BEGIN EXTRACTED MATERIAL

(** C5, amended.  [waitUntilWritable] is a bounded poll.  With at least
    [poll_fuel] units of fuel the loop returns, and returns what
    [waitUntilWritable] does.  Counting from the first clock reading,
    [start], it makes [k <= 100] probes of the direction file that find it
    not writable while less than [timeout] has elapsed, each followed by a
    10 ms sleep, and ends at the next clock reading: if less than
    [timeout] has elapsed and the probe finds the file writable, the result
    is [nil], right after that probe; if [timeout] or more has elapsed, the
    result is the timeout error, which names the pin and the bound of 1 s.
    So success comes with the first probe that finds the file writable, the
    error never comes before 1 s, and it is the result when the file is
    never writable. *)
Theorem waitUntilWritable_bounded_poll (p : Pin) (w : World) (fuel : nat) :
  (poll_fuel <= fuel)%nat ->
  let path := direction_path p in
  let start := now (tick w) in
  exists (k : nat) r w',
    waitUntilWritable p w = (r, w') /\
    waitUntilWritable_fuel fuel p w = (Done r, w') /\
    (k <= 100)%nat /\ now w <= start /\
    (forall i, (i < k)%nat ->
       let u := tick (after_polls path i (tick w)) in
       now u - start < timeout /\ writable_at path u = false) /\
    (let u := tick (after_polls path k (tick w)) in
     (now u - start < timeout /\ writable_at path u = true /\
      r = None /\ w' = step (CallAccess path true) 0 u /\
      trace w' = trace w ++ polls path k ++ [CallAccess path true])
     \/
     (timeout <= now u - start /\
      r = Some (export_timeout_error p) /\ w' = u /\
      trace w' = trace w ++ polls path k /\
      timeout <= now w' - start)) /\
    ((forall t tr, k_access_w (kernel w) t tr path = false) ->
     r = Some (export_timeout_error p)).
Proof.
  intros Hfuel. cbn zeta.
  destruct (tick_facts w) as (Hclock & Hker & Htr & Enow).
  assert (Hroom : timeout - Z.of_nat 100 * (10 * Millisecond)
                  <= now (tick w) - now (tick w)) by (cbn; lia).
  assert (Hpf : poll_fuel = 101%nat) by reflexivity.
  destruct (waitLoop_run poll_fuel (now (tick w)) p (tick w) 100 Hroom)
    as (k & Hk & Hbefore & Hend); [lia|].
  cbn zeta in Hend.
  set (u := tick (after_polls (direction_path p) k (tick w))) in *.
  destruct (after_polls_facts (direction_path p) k (tick w)) as [Kk Tk].
  destruct (tick_facts (after_polls (direction_path p) k (tick w)))
    as (_ & Ku & Tu & _).
  fold u in Ku, Tu.
  assert (Hrun : exists r w',
            waitLoop poll_fuel (now (tick w)) p (tick w) = (Done r, w') /\
            ((now u - now (tick w) < timeout /\
              writable_at (direction_path p) u = true /\
              r = None /\ w' = step (CallAccess (direction_path p) true) 0 u)
             \/
             (timeout <= now u - now (tick w) /\
              r = Some (export_timeout_error p) /\ w' = u))).
  { destruct Hend as [(H1 & H2 & E)|(H1 & E)]; do 2 eexists;
      (split; [exact E|]); [left | right]; repeat split; assumption. }
  destruct Hrun as (r & w' & Erun & Hcases).
  pose proof (waitLoop_fuel_mono poll_fuel fuel _ p _ r w' Hfuel Erun) as Erun'.
  exists k, r, w'.
  split.
  { unfold waitUntilWritable, waitUntilWritable_fuel.
    cbn [bind ret Monad_IO]. rewrite Enow, Erun. reflexivity. }
  split.
  { unfold waitUntilWritable_fuel.
    cbn [bind ret Monad_IO]. rewrite Enow. exact Erun'. }
  split; [exact Hk|]. split; [exact Hclock|]. split; [exact Hbefore|].
  split.
  - destruct Hcases as [(H1 & H2 & Hr & Hw)|(H1 & Hr & Hw)]; [left | right].
    + repeat split; trivial. rewrite Hw. cbn [trace step].
      rewrite Tu, Tk, Htr, <- app_assoc. reflexivity.
    + repeat split; trivial.
      * rewrite Hw, Tu, Tk, Htr. reflexivity.
      * rewrite Hw. exact H1.
  - intros Hnever.
    destruct Hcases as [(_ & H2 & _)|(_ & Hr & _)]; [|exact Hr].
    unfold writable_at in H2. rewrite Ku, Kk, Hker, Hnever in H2.
    discriminate.
Qed.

END EXTRACTED MATERIAL

WHAT YOU SHOULD DO:
All that is needed is the number of lines in the listing holding the word "Hend".

SOLUTION BELOW:
3